(Saved entries)
■ ■ ■

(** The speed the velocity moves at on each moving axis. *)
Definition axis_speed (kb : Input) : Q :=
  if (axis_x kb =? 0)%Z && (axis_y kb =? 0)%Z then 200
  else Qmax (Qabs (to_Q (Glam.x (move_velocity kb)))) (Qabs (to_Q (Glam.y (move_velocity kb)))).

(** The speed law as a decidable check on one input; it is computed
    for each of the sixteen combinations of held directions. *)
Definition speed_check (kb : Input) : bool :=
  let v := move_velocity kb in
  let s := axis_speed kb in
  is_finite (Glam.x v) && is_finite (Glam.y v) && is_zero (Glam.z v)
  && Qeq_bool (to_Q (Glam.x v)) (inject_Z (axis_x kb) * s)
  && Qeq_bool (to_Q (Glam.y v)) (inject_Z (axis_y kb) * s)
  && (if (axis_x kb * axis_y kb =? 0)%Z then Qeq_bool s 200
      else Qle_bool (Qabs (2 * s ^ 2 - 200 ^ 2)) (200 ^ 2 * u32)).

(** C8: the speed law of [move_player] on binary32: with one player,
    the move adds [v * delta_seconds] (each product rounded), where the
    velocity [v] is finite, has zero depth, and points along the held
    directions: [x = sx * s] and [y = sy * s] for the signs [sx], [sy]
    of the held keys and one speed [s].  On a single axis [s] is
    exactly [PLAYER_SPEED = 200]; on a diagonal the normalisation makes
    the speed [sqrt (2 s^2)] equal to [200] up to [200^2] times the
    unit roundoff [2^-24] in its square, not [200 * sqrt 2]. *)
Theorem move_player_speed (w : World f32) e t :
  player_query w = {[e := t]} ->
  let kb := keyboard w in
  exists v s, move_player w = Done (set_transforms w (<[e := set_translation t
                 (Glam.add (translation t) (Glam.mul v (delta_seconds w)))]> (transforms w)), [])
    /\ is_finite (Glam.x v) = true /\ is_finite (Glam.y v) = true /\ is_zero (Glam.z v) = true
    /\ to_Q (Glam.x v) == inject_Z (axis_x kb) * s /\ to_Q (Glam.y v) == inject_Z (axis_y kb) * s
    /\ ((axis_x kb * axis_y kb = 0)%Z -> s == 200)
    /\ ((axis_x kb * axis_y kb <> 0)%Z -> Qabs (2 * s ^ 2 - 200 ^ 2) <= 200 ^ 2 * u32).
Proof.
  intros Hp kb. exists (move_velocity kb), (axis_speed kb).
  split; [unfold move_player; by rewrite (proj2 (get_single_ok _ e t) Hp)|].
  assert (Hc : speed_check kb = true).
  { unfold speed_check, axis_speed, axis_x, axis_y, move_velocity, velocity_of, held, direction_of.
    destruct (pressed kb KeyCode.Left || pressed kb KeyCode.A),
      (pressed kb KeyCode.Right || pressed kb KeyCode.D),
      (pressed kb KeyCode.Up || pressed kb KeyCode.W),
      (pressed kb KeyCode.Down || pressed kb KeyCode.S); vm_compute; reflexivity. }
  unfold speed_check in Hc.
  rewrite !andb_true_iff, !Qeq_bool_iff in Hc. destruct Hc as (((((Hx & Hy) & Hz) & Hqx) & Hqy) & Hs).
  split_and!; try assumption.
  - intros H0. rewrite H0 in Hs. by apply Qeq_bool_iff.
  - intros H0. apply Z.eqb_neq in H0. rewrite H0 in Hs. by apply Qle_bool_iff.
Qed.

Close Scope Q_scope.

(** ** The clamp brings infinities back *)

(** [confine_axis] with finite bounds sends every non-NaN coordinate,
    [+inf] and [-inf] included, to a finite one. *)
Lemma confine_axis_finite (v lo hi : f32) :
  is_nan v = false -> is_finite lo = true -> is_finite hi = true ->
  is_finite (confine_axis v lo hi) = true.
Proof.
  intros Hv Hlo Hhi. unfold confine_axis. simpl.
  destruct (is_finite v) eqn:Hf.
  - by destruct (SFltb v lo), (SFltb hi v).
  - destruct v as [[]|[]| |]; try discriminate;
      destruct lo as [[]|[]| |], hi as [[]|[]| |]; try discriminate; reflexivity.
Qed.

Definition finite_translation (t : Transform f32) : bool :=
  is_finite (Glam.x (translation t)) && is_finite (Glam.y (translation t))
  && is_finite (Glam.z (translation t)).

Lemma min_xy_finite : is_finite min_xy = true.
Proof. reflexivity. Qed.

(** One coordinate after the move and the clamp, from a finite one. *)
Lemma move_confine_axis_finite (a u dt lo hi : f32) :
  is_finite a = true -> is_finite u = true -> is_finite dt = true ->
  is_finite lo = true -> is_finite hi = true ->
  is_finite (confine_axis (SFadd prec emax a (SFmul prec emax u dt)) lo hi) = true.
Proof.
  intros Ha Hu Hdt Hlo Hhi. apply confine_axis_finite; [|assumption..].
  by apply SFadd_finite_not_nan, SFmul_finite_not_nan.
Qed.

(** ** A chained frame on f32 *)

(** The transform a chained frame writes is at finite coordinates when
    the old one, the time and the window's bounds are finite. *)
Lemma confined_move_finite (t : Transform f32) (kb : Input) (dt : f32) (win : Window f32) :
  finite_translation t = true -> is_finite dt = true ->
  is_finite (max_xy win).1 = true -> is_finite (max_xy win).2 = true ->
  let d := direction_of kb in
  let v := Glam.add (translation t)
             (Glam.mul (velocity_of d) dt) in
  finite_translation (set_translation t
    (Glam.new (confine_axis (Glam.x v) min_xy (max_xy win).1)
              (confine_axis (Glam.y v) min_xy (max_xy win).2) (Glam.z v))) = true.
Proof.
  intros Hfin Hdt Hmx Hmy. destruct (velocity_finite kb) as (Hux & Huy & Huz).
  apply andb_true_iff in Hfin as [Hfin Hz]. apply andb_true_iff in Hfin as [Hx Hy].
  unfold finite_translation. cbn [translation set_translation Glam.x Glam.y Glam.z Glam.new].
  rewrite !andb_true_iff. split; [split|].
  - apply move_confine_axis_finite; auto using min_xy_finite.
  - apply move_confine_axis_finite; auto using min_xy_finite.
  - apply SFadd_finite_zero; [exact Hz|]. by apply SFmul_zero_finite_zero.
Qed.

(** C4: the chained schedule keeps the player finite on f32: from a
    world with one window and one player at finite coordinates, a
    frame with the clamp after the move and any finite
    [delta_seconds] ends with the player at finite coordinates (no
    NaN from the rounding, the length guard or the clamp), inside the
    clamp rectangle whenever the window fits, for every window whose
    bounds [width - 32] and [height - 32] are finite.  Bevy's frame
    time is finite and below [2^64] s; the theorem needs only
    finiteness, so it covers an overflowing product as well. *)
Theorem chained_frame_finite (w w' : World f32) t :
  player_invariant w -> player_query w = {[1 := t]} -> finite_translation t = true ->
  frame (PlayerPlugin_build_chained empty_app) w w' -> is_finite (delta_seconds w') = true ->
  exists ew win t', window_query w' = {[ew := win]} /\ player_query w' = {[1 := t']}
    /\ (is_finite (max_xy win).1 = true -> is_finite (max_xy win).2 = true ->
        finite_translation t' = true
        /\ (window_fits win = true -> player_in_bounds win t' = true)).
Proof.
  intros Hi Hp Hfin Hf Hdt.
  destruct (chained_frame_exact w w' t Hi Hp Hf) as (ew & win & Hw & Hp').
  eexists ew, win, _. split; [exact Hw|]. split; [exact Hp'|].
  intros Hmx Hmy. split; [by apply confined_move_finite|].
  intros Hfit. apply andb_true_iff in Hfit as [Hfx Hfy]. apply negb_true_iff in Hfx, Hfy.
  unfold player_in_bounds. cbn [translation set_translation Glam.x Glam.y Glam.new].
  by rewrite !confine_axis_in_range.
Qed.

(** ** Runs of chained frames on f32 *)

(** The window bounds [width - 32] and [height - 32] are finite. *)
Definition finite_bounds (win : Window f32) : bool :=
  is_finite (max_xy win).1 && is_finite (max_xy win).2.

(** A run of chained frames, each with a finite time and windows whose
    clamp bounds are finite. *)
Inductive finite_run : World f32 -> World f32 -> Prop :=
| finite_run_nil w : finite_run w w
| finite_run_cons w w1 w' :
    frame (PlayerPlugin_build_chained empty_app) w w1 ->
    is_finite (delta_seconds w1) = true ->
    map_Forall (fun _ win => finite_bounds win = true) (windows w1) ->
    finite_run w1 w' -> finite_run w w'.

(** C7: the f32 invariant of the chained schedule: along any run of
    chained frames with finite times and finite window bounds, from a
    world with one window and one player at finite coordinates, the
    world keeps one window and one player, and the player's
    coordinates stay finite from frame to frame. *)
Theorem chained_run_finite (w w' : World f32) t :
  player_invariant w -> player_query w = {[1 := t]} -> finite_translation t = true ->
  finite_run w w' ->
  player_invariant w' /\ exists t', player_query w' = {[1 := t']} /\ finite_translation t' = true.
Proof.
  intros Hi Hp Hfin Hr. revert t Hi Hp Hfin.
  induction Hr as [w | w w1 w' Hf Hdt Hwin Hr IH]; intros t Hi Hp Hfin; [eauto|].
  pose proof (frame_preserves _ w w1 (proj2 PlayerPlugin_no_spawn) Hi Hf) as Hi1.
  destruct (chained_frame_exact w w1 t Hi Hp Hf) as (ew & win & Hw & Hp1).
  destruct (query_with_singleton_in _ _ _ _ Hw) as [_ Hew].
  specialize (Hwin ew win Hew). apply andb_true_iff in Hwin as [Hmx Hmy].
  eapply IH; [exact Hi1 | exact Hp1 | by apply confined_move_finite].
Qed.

■ ■ ■

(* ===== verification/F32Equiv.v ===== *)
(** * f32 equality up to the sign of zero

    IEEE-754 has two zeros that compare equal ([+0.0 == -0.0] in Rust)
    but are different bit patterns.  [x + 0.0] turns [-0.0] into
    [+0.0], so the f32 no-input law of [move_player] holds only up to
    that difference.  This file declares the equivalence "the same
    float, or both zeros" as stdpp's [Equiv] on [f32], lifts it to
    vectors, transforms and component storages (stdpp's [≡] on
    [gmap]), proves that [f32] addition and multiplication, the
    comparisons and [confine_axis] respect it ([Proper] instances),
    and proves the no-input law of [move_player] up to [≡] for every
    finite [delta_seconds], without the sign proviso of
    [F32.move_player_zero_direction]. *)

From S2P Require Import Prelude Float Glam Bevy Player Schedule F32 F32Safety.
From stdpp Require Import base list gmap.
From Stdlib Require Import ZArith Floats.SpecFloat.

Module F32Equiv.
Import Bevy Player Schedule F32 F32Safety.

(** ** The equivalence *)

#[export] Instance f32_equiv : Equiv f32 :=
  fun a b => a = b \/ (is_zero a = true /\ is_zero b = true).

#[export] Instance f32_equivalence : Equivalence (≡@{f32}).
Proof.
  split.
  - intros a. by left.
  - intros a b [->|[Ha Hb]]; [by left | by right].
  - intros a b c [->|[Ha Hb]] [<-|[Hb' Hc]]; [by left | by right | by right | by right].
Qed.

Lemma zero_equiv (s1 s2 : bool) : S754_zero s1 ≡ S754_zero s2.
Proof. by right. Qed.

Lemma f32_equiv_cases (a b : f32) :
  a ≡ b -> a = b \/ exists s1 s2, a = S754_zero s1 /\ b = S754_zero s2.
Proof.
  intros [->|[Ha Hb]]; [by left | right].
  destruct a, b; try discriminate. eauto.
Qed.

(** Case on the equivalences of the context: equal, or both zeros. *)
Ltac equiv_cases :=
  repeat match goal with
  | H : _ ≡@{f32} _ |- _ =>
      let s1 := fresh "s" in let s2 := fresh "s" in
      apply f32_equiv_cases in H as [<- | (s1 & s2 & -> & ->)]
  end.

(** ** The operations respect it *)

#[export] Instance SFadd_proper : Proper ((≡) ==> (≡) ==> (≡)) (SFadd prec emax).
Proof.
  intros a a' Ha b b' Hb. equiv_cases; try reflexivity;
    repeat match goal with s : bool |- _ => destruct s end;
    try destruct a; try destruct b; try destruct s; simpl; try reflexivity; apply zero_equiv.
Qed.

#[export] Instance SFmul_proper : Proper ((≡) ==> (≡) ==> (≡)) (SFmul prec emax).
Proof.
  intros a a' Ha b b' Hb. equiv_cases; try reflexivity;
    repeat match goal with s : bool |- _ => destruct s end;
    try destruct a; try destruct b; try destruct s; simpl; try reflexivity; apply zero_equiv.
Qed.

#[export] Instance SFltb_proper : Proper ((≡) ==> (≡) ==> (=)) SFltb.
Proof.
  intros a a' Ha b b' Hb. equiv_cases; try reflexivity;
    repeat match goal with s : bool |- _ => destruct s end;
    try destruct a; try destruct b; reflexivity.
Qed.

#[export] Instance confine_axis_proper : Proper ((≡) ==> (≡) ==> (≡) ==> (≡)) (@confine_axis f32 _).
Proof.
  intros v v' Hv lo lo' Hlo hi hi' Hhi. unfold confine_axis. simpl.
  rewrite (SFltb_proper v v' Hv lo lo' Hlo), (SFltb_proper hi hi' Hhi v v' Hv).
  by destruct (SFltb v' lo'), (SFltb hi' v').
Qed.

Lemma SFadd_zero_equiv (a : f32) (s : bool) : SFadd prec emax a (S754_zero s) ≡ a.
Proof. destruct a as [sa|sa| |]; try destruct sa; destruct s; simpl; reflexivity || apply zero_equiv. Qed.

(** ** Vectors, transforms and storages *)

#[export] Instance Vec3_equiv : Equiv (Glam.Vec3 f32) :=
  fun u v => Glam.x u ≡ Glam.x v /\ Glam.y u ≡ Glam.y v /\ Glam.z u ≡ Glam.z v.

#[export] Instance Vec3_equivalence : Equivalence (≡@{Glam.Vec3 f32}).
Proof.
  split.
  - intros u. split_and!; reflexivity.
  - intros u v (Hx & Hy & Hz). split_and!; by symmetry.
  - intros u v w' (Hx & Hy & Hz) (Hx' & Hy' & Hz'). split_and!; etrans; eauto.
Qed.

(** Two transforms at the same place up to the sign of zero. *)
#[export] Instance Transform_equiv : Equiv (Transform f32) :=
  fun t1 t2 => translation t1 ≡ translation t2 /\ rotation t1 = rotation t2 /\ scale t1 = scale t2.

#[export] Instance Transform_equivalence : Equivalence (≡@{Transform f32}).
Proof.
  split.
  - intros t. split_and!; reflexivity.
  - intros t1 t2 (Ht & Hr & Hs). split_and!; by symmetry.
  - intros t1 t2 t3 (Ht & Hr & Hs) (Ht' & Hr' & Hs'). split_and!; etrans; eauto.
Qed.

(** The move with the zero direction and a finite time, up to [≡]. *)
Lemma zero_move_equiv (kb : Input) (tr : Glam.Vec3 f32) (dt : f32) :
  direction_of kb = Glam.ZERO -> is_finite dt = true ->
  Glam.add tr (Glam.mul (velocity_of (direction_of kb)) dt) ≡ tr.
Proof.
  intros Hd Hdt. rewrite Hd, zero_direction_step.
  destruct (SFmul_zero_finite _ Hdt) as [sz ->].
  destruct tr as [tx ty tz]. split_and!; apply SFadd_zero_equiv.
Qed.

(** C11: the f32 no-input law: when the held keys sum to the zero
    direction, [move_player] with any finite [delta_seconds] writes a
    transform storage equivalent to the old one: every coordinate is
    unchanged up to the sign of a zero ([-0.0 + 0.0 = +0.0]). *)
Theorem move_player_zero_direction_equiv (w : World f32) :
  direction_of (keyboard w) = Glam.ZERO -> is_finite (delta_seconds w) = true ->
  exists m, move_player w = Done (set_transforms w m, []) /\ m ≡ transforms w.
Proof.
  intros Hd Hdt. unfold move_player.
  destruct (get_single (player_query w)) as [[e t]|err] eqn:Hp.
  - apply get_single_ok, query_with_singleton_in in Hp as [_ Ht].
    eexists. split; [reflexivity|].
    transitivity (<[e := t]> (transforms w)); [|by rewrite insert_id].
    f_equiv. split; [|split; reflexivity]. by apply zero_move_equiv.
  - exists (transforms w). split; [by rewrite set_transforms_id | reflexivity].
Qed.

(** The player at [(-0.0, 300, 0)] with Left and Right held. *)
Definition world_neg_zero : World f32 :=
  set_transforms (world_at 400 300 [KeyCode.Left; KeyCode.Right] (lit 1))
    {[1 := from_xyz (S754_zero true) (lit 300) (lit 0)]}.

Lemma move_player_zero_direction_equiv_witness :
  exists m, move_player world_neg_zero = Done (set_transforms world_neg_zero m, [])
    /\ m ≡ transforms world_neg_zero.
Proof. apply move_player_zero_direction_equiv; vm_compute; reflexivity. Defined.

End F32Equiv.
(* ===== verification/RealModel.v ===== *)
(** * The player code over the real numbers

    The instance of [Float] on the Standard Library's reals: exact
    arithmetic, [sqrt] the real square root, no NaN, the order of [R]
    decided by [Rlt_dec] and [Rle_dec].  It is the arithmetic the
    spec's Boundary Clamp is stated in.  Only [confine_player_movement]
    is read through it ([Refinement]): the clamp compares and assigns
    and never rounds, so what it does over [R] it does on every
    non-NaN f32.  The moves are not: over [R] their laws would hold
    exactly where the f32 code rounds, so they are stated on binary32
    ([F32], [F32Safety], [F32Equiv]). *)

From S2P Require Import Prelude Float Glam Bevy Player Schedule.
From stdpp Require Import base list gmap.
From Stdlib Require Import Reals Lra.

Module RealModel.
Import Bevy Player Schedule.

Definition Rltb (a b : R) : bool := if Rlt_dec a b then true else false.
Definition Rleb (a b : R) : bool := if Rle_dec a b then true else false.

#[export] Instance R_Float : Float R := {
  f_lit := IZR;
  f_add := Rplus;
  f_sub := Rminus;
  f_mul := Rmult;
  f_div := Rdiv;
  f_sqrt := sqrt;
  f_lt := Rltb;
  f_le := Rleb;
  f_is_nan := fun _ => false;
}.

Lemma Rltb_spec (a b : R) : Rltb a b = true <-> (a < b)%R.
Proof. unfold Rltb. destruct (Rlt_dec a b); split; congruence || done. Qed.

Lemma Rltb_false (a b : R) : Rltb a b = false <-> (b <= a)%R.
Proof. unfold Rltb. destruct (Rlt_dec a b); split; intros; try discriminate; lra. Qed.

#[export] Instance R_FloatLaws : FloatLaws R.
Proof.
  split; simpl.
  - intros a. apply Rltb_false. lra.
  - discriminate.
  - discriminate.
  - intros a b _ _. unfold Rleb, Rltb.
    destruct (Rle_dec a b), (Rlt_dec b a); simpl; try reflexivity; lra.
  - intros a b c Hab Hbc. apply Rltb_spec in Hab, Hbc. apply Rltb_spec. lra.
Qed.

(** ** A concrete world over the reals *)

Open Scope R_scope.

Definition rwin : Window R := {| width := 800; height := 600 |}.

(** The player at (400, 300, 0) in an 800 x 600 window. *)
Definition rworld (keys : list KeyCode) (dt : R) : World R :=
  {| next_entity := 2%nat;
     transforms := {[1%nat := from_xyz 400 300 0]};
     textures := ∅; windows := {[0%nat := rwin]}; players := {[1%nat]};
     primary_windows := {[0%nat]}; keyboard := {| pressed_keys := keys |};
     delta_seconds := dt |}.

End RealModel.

■ ■ ■

# [The problem]
With the line holding "[F32.move_player_zero_direction]. *)" as the first and the line holding "#[export] Instance f32_equiv : Equiv" as the last, set down that range of the entries above exactly, and nothing else.

# [Solution for this exercise]
    [F32.move_player_zero_direction]. *)

From S2P Require Import Prelude Float Glam Bevy Player Schedule F32 F32Safety.
From stdpp Require Import base list gmap.
From Stdlib Require Import ZArith Floats.SpecFloat.

Module F32Equiv.
Import Bevy Player Schedule F32 F32Safety.

(** ** The equivalence *)

#[export] Instance f32_equiv : Equiv f32 :=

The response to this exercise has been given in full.